Я все скажу

22
18
20
22
24
26
28
30

На похоронах, на гражданской панихиде в том самом ЦДЛ, переполненном сотрудниками в штатском, на сцену вдруг выйдет Солженицын, к тому времени уже совсем опальный в СССР (но получивший Нобелевскую премию), и скажет, невзирая на огромное количество сексотов: «Мы хороним великого русского поэта, замученного большевиками».

Наши дни

В последующие несколько дней ничего не происходило.

Кроме как по работе – из издательства и литакадемии – Богоявленскому никто не звонил. Ни Колонкова, ни адвокат, ни продюсер Петрункевич.

Его не вызывали на допрос – чего он, признаться, с трепетом ждал.

Не приходило новых подметных писем.

Не выходило грязных статей – неизвестно, произошло это само собой или Елизавета стала действовать, по его ли наущению или другими способами.

Он кормил на даче себя и Масю, убирал листья, подвязывал к зиме малину и белил стволы плодовых деревьев.

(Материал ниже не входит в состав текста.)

(** ** The invariant *)

(** The number of targets with which a register is full. *)
Class TargetLimit := target_limit : Z.

Section Invariant.
Context {E : PfEngine} {L : TargetLimit}.
Implicit Types c : TCache pstate.

Definition has_pf c : bool := match prefetcher c with Some _ => true | None => false end.
Definition pf_queue c : list Packet.t := match prefetcher c with Some s => pf s | None => [] end.
Definition regs c : list nat := registers (mshrQueue (core c)) ++ registers (writeBuffer c).
Definition other (i : QIndex) : QIndex := match i with MSHRs => WriteBuffer | WriteBuffer => MSHRs end.

(** The two queues share the heap; the registers of the heap are theirs. *)
Record regs_ok c : Prop := {
  rg_queue i : queue_ok (order c) (heap (core c)) (get_queue c i);
  rg_size i : numReserve (get_queue c i) <= numEntries (get_queue c i);
  rg_nodup : NoDup (regs c);
  rg_dom id : is_Some (heap (core c) !! id) → id ∈ regs c;
  rg_targets : targets_ok (has_pf c) (heap (core c))
}.

(** The responses owed to the cpu side. *)
Definition list_owed (l : list (Z * Packet.t)) : list Ticket := (λ x, answered x.2) <$> l.
Definition reg_owed c : list Ticket := owed_in (heap (core c)) (regs c).
Definition owed c : list Ticket := reg_owed c ++ list_owed (transmitList (port (cpuSidePort c))).
Lemma timing_miss_ok now t r c next c' :
  numTarget K ≠ 1 → tc_ok now c → tick_ok now t → ¬ is_pf (ac_pkt r) → timing_miss K now t r c = Some (next, c') →
  steps now (cpu_owed (ac_pkt r)) c c'.
Proof.
  intros Hnt Hok Ht Hp. unfold timing_miss. obind [a|]. destruct (findMatch _ _ _) as [id|] eqn:Ef.
  - obind [c1|] Eh. intros [= _ <-]. eapply mshr_hit_ok; try done. unfold findMatch in Ef.
    destruct (list_find _ _) as [[k j]|] eqn:El; [|done]. injection Ef as <-. apply list_find_Some in El as (El & _).
    by eapply list_elem_of_lookup_2.
  - obind [c1|] Em. apply mshr_miss_ok in Em; [|done..]. destruct (prefetcher c1) as [s|] eqn:Es; [|by intros [= _ <-]].
    intros En. apply pf_notify_ok in En as [H2 _]; [|by apply Em|done]. by eapply steps_then.
Qed.

Lemma hit_time now c : tc_ok now c → s64 (now + c_hitLatency (core c)) = now + c_hitLatency (core c) ∧
  tick_ok now (now + c_hitLatency (core c)).
Proof.
  intros Hok. pose proof (ok_now _ _ Hok) as Hn. pose proof (ok_lat _ _ Hok). unfold early, tick_ok, MaxTick in *.
  split; [rewrite s64_small by (unfold is_s64; lia)|]; lia.
Qed.

Lemma timing_cached_ok now t p c c' :
  numTarget K ≠ 1 → tc_ok now c → tick_ok now t → ¬ is_pf p → timing_cached K now t p c = Some c' →
  steps now (cpu_owed p) c c'.
Proof.
  intros Hnt Hok Ht Hp. unfold timing_cached. obind [r|] Ea. apply access_frame in Ea as (Hf & Hask & Hwb).
  assert (¬ is_pf (ac_pkt r)) as Hp' by (unfold is_pf in *; by rewrite (proj2 Hask)).
  pose proof (core_steps now c _ Hf Hok) as H0. set (c0 := with_core c (ac_cache r)) in *.
  match goal with |- ?o ≫= _ = _ → _ => destruct o as [[next c1]|] eqn:E1; [cbn [mbind option_bind]|done] end.
  assert (steps now (cpu_owed p) c c1) as H1.
  { rewrite <- (owed_same p _ Hask). eapply after_steps; [exact H0|]. destruct (satisfied r).
    - eapply timing_satisfied_ok; [apply H0|exact E1].
    - eapply timing_miss_ok; [done|apply H0|done..|exact E1]. }
  match goal with |- ?o ≫= _ = _ → _ => destruct o as [c2|] eqn:E2; [cbn [mbind option_bind]|done] end.
  assert (steps now (cpu_owed p) c c2) as H2.
  { destruct (next =? 0); [by injection E2 as <-|]. apply requestMemSideBus_ok in E2 as (H2 & _); [|apply H1|unfold tick_ok in Ht; lia].
    by eapply steps_then. }
  intros Eb. eapply steps_then; [exact H2|]. eapply buffer_writebacks_ok; [apply H2|done..].
Qed.

Lemma timing_uncacheable_ok now t p c c' :
  tc_ok now c → tick_ok now t → ¬ is_pf p → timing_uncacheable now t p c = Some c' → steps now (cpu_owed p) c c'.
Proof.
  intros Hok Ht Hp. unfold timing_uncacheable. obind [[id c1]|] Ea. destruct (Packet.needsResponse p) eqn:En; [|done].
  intros [= <-]. destruct (_ && _); [by eapply allocateWriteBuffer_ok|by eapply allocateUncachedReadBuffer_ok].
Qed.
(** A request for exclusive access takes the block out of the cache. *)
Lemma own_ok t p c m a d :
  cache_inv False None c m → Packet.cmd p = ReadExReq ∨ Packet.cmd p = UpgradeReq →
  transfer p a port_bs d → block_request port_bs p a → present (cache_byte c m) a port_bs →
  ∃ q l c' m', atomicAccess t c p m = Some (q, l, c', m') ∧ owned p a (cache_byte c m) q c' m'.
Proof.
  intros Hok Hc Ht Hbr Hpr. pose proof (ck_bs _ _ Hok) as Hbs. pose proof (ck_wf _ _ Hok) as (Hg & _).
  assert (Packet.needsResponse p = true ∧ Packet.needsExclusive p = true ∧ Packet.isLLSC p = false ∧
    Packet.cmd p ≠ Writeback) as (Hn & Hne & Hll & Hnw)
    by (unfold Packet.needsResponse, Packet.needsExclusive, Packet.isLLSC; by destruct Hc as [-> | ->]).
  destruct (block_asks c m p a d False None Hok Ht Hbr Hnw Hn) as (Hq & Hal & Ht').
  pose proof (ask_u64 _ _ _ Hq) as Ha. pose proof Ht as (_ & _ & _ & _ & _ & _ & Hi).
  unfold atomicAccess. rewrite Hi. destruct (findBlock (tags c) a) as [i|] eqn:Hf.
  - destruct (access_found False t c m p a i Hok Hq Hf)
      as (lat & c1 & b & Hok1 & (Hg1 & Hfb1 & Hby1 & _) & Hb & _ & _ & ->). rewrite Hne. cbn [andb].
    assert (findBlock (tags c1) a = Some i) as Hf1 by (by rewrite Hfb1).
    destruct (isWritable b) eqn:Hw; cbn [negb].
    + destruct (own_tail t p c1 m None i a d (cache_byte c m) (blk_state c1) []) as (c2 & q1 & m2 & q & -> & Hs & Hr & Ho);
        auto; try (by rewrite Hg1).
      { left. split_and!; auto. }
      cbn [mbind option_bind satisfied ac_pkt ac_lat ac_wbs ac_cache]. rewrite Hs. cbn [mbind option_bind].
      rewrite Hr. by exists q, lat, c2, m2.
    + cbn [mbind option_bind satisfied].
      destruct (fetch_upgrade False t c1 m p a i b lat)
        as (l & c2 & m1 & Hok2 & Hg2 & Hfb2 & Hby2 & ->); try done; [by rewrite Hg1|].
      destruct (own_tail t p c2 m1 (Some i) i a d (cache_byte c m) (blk_state c2) []) as (c3 & q1 & m2 & q & -> & Hs & Hr & Ho);
        auto; try (by rewrite Hg2, Hg1).
      { by rewrite Hfb2. }
      { left. split_and!; auto. intros x Hx. by rewrite Hby2, Hby1. }
      cbn [mbind option_bind]. rewrite Hs. cbn [mbind option_bind]. rewrite Hr. by exists q, l, c3, m2.
  - destruct (access_absent False t c m p a Hok Hq Hf) as (s & lat & ->). rewrite Hll.
    cbn [andb mbind option_bind satisfied].
    pose proof (cache_inv_stats False None c m s Hok) as Hoks.
    destruct Hc as [Hc|Hc].
    + destruct (fetch_absent False (False_ind _) t (with_stats c s) m p a lat)
        as (l & i & wbs & c1 & m1 & Hok1 & _ & Hg1 & Hf1 & Hev & ->); try done.
      { unfold Packet.isUpgrade. by rewrite Hc. }
      { cbn. rewrite Hal, Hbs. done. }
      rewrite Hne in Hok1. cbn [tags with_stats] in *.
      destruct (own_tail t p c1 m1 (Some i) i a d (cache_byte c m) (blk_state c) wbs) as (c2 & q1 & m2 & q & -> & Hs & Hr & Ho);
        auto; try (by rewrite Hg1).
      cbn [mbind option_bind]. rewrite Hs. cbn [mbind option_bind]. rewrite Hr. by exists q, l, c2, m2.
    + destruct (forward_upgrade t p (with_stats c s) m a d lat) as (q & l & m' & -> & Hr & Ho); try done.
      cbn [mbind option_bind send_writebacks]. rewrite Hr. by exists q, l, (with_stats c s), m'.
Qed.

(** The contents after a writeback. *)
Definition replaced (g : Geometry) (B : Z → option Z) (a : Z) (d : list Z) (x : Z) : option Z :=
  if decide (blkAlign g x = a) then d !! Z.to_nat (x - a) else B x.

Писать решительно не хотелось – ни стихи, ни что-либо еще.

Но потом вдруг позвонила Кристи. Вся в слезах.

– Юрочка, приезжа-ай…

– Что случилось?

– Алиска пропала!

– Что? Как? – вскричал он, уже начиная одеваться. – Давай рассказывай!

Снова, как при разборке с «мужем Валерой», он мчался во весь опор по Ярославке, презирая правила дорожного движения.

Правда, на сей раз время было дневное, и машин – огромное количество, поэтому он реально рисковал, подрезая грузовики и обгоняя справа тех, кто тупил на скоростной полосе.

А параллельно – как это было с тем же Валерой – представлял себе, со слов Кристи, их роковой разговор с дочерью.

И почему-то ему казалось – фантазия богатая, жизненный опыт большой – что он в своем воображении недалеко ушел от реального столкновения двух родных друг другу женщин.

Дело было прошлым вечером, на кухне, после ужина.

– Я вот все думаю, мамочка, – проговорила Алиса, и в голосе ее чувствовался яд, – как ты вообще сумела почти двадцать лет молчать, как партизан?

– Ты что имеешь в виду? – переспросила Кристина, хотя в глубине, конечно, понимала, куда клонит дочь.